Ahab - The Divinity of Oceans

The Divinity of Oceans (Napalm, 2009) is a remarkable album about a remarkable subject: the sinking of the American whaleship Essex in 1820. (A book about the event inspired Moby Dick, which inspired Ahab‘s first album, The Call of the Wretched Sea, as well as Mastodon’s Leviathan.) After a whale rammed the ship and sank it, its sailors escaped onto lifeboats. Eventually the sailors resorted to cannibalism, including the ship’s captain eating his own cousin. The album cover is Théodore Géricault’s The Raft of the Medusa, which depicts a similar event. In 1816 the French warship Méduse sank; a raft dispatched from the wreck initially had about 150 occupants, but had 15 two weeks later.

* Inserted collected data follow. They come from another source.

Lemma preorder_ext ns1 ns2 :
  (forall id, child_nodes (node_at ns2 id) = child_nodes (node_at ns1 id)) ->
  forall F id, preorder F ns2 id = preorder F ns1 id.
Proof.
  intros H. induction F as [| F IH]; intros id; [done |].
  cbn [preorder]. rewrite H. f_equal. apply flat_map_ext_In. intros; apply IH.
Qed.

Lemma leaf_nodes_ext ns1 ns2 seed :
  length ns2 = length ns1 ->
  (forall id, child_nodes (node_at ns2 id) = child_nodes (node_at ns1 id)) ->
  leaf_nodes ns2 seed = leaf_nodes ns1 seed.
Proof.
  intros Hlen H. unfold leaf_nodes, preorder_iter.
  rewrite Hlen, (preorder_ext ns1 ns2 H).
  apply filter_ext. intros id. by rewrite H.
Qed.

(** *** The invariant of a pure-birth run *)








(** *** One iteration of a pure-birth run *)



Lemma Qle_bool_inject_Z a c : Qle_bool (inject_Z a) (inject_Z c) = (a <=? c)%Z.
Proof. unfold Qle_bool, inject_Z. cbn. by rewrite !Z.mul_1_r. Qed.

Lemma termination_check_extant n cfg st :
  extant_target_only n cfg ->
  termination_check cfg st = Ok (n <=? size (extant_tips st))%nat.
Proof.
  intros [H1 H2 H3 H4 H5]. unfold termination_check, reached.
  rewrite H1, H2, H3, H4, H5. cbn [is_None].
  unfold py_ge, py_le, len. cbn [as_num]. rewrite Qle_bool_inject_Z.
  cbn [mbind res_bind Py.bind].
  destruct (Z.leb_spec (Z.of_nat n) (Z.of_nat (size (extant_tips st))))
    as [H | H].
  - by rewrite (proj2 (Nat.leb_le _ _)) by lia.
  - by rewrite (proj2 (Nat.leb_gt _ _)) by lia.
Qed.



(** *** The whole loop *)



(** *** After the loop *)

Lemma assign_taxon_fold {X} (P : node -> X) label entries acc id :
  (forall t x, P (set_taxon t x) = P x) ->
  P (node_at (foldl (assign_taxon label) acc entries).1.1 id)
  = P (node_at acc.1.1 id)
  /\ length (foldl (assign_taxon label) acc entries).1.1 = length acc.1.1.
Proof.
  intros HP. revert acc.
  induction entries as [| [idx nd] entries IH]; intros [[ns labels] pool];
    cbn [foldl]; [done |].
  destruct (IH (assign_taxon label (ns, labels, pool) (idx, nd))) as [H1 H2].
  rewrite H1, H2. unfold assign_taxon.
  destruct (reverse pool); cbn [fst snd];
    (split; [by apply update_preserves | apply length_update]).
Qed.

Lemma assign_taxa_nodes {X} (P : node -> X) cfg ex ei t id :
  (forall l x, P (set_taxon l x) = P x) ->
  P (node_at (nodes (assign_taxa cfg ex ei t)) id) = P (node_at (nodes t) id)
  /\ length (nodes (assign_taxa cfg ex ei t)) = length (nodes t)
  /\ seed_node (assign_taxa cfg ex ei t) = seed_node t.
Proof.
  intros HP. unfold assign_taxa.
  destruct (is_assign_extant_taxa cfg || is_assign_extinct_taxa cfg); [| done].
  set (acc0 := (nodes t, labels (taxon_namespace t), labels (taxon_namespace t))).
  set (acc1 := foldl (assign_taxon "T") acc0 (Fit.enumerate (elements ex))).
  destruct (assign_taxon_fold P "T" (Fit.enumerate (elements ex)) acc0 id HP)
    as [H1 H2].
  destruct (assign_taxon_fold P "X" (Fit.enumerate (elements ei)) acc1 id HP)
    as [H3 H4].
  fold acc1 in H1, H2.
  destruct (foldl (assign_taxon "X") acc1 _) as [[ns ls] pool].
  cbn [nodes seed_node fst snd] in *.
  rewrite H3, H1, H4, H2. done.
Qed.





Section Claims.

Variable prune_subtree : tree -> nat -> bool -> tree.
Variable suppress_unifurcations : tree -> tree.

(** What is assumed of the tree library: collapsing the single-child
    nodes of a tree that has none leaves it as it is. *)
Hypothesis suppress_unifurcations_none :
  forall t,
    (forall id, length (child_nodes (node_at (nodes t) id)) <> 1%nat) ->
    suppress_unifurcations t = t.


End Claims.

(** The implementation of the tree library meets what the theorem
    assumes of it. *)
Lemma collapse_none t id :
  length (child_nodes (node_at (nodes t) id)) <> 1%nat ->
  TreeLibrary.collapse t id = t.
Proof.
  intros H. unfold TreeLibrary.collapse.
  destruct (child_nodes (node_at (nodes t) id)) as [| c [| c' l]]; done.
Qed.

Lemma suppress_unifurcations_none_impl t :
  (forall id, length (child_nodes (node_at (nodes t) id)) <> 1%nat) ->
  TreeLibrary.suppress_unifurcations t = t.
Proof.
  intros H. unfold TreeLibrary.suppress_unifurcations.
  induction (seq 0 (length (nodes t))) as [| id l IH]; cbn [foldl]; [done |].
  by rewrite collapse_none.
Qed.



End PureBirth.

(** ** Reproducibility of seeded runs *)

Module Reproducible.

Import Tree Kw Runs Examples BirthDeathFacts.
Open Scope Q_scope.



Lemma loop_fuel_mono fuel fuel' cfg b d bsd dsd i1 i2 st x :
  (fuel <= fuel')%nat ->
  BirthDeath.loop fuel cfg b d bsd dsd i1 i2 st = Some x ->
  BirthDeath.loop fuel' cfg b d bsd dsd i1 i2 st = Some x.
Proof.
  revert fuel' st. induction fuel as [| fuel IH]; intros fuel' st Hle;
    cbn [BirthDeath.loop]; [discriminate |].
  destruct fuel' as [| fuel']; [lia |]. cbn [BirthDeath.loop].
  destruct (BirthDeath.iteration _ _ _ _ _ _ _ _) as [[[] st1] |]; try done.
  apply IH. lia.
Qed.

Lemma loop_deterministic fuel1 fuel2 cfg b d bsd dsd i1 i2 st x y :
  BirthDeath.loop fuel1 cfg b d bsd dsd i1 i2 st = Some x ->
  BirthDeath.loop fuel2 cfg b d bsd dsd i1 i2 st = Some y ->
  x = y.
Proof.
  intros H1 H2.
  apply (loop_fuel_mono _ (Nat.max fuel1 fuel2)) in H1; [| lia].
  apply (loop_fuel_mono _ (Nat.max fuel1 fuel2)) in H2; [| lia].
  congruence.
Qed.

Lemma growth_fuel_mono prune fuel fuel' cfg b d bsd dsd leaves st x :
  (fuel <= fuel')%nat ->
  Discrete.growth prune fuel cfg b d bsd dsd leaves st = Some x ->
  Discrete.growth prune fuel' cfg b d bsd dsd leaves st = Some x.
Proof.
  revert fuel' leaves st.
  induction fuel as [| fuel IH]; intros fuel' leaves st Hle;
    cbn [Discrete.growth]; [discriminate |].
  destruct fuel' as [| fuel']; [lia |]. cbn [Discrete.growth].
  destruct (Discrete.keep_growing _ _ _) as [[] |]; try done.
  destruct (BirthDeath.fold_res _ _ _) as [st1 |]; try done.
  apply IH. lia.
Qed.

Lemma coda_fuel_mono fuel fuel' cfg b d n g r x :
  (fuel <= fuel')%nat ->
  Discrete.coda fuel cfg b d n g r = Some x ->
  Discrete.coda fuel' cfg b d n g r = Some x.
Proof.
  revert fuel' g r.
  induction fuel as [| fuel IH]; intros fuel' g r Hle;
    cbn [Discrete.coda]; [discriminate |].
  destruct fuel' as [| fuel']; [lia |]. cbn [Discrete.coda].
  destruct (if is_None _ then _ else _) as [[] |]; try done.
  destruct (Rng.uniform 0 1 r) as [u r1].
  destruct (Fit.Qlt_bool u (b + d)); [done |].
  apply IH. lia.
Qed.

Lemma discrete_parse_rng kwargs cfg :
  Discrete.parse_kwargs kwargs = Ok cfg -> Discrete.rng_arg cfg = kwargs !! "rng".
Proof.
  unfold Discrete.parse_kwargs.
  destruct (negb (has_key "ntax" kwargs) && _ && _); [discriminate |].
  destruct (if has_key "taxon_namespace" kwargs then _ else _)
    as [[ns tn] |]; [| discriminate].
  cbn. by intros [= <-].
Qed.

Lemma set_order_loop_fuel_mono order fuel fuel' cfg b d bsd dsd i1 i2 st x :
  (fuel <= fuel')%nat ->
  SetOrder.loop order fuel cfg b d bsd dsd i1 i2 st = Some x ->
  SetOrder.loop order fuel' cfg b d bsd dsd i1 i2 st = Some x.
Proof.
  revert fuel' st. induction fuel as [| fuel IH]; intros fuel' st Hle;
    cbn [SetOrder.loop]; [discriminate |].
  destruct fuel' as [| fuel']; [lia |]. cbn [SetOrder.loop].
  destruct (SetOrder.iteration _ _ _ _ _ _ _ _ _) as [[[] st1] |]; try done.
  apply IH. lia.
Qed.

Cannibalism was also involved.

The Divinity of Oceans

Ahab’s take on these topics isn’t as stormy as their album covers. Their doom metal feels more like a sorrowful recollection than in-the-moment reportage. Like its predecessor, The Divinity of Oceans is subtle and melancholic. However, it offers greater contrasts. Low-key singing is part of the mix now. Clean tones sparkle like faraway beacons. These elements add depth to riffing that suggests a slowed-down Morbid Angel or Nile. Everything moves deliberately. It’s interesting to hear such a massive interpretation of the subject matter. For isolation and starvation, something thin and raw like black metal might be more appropriate. But panning across a scene can hit as hard as a close-up shot. Photographs of battlefields strewn with corpses are haunting in perpetuity. Ahab have the same effect.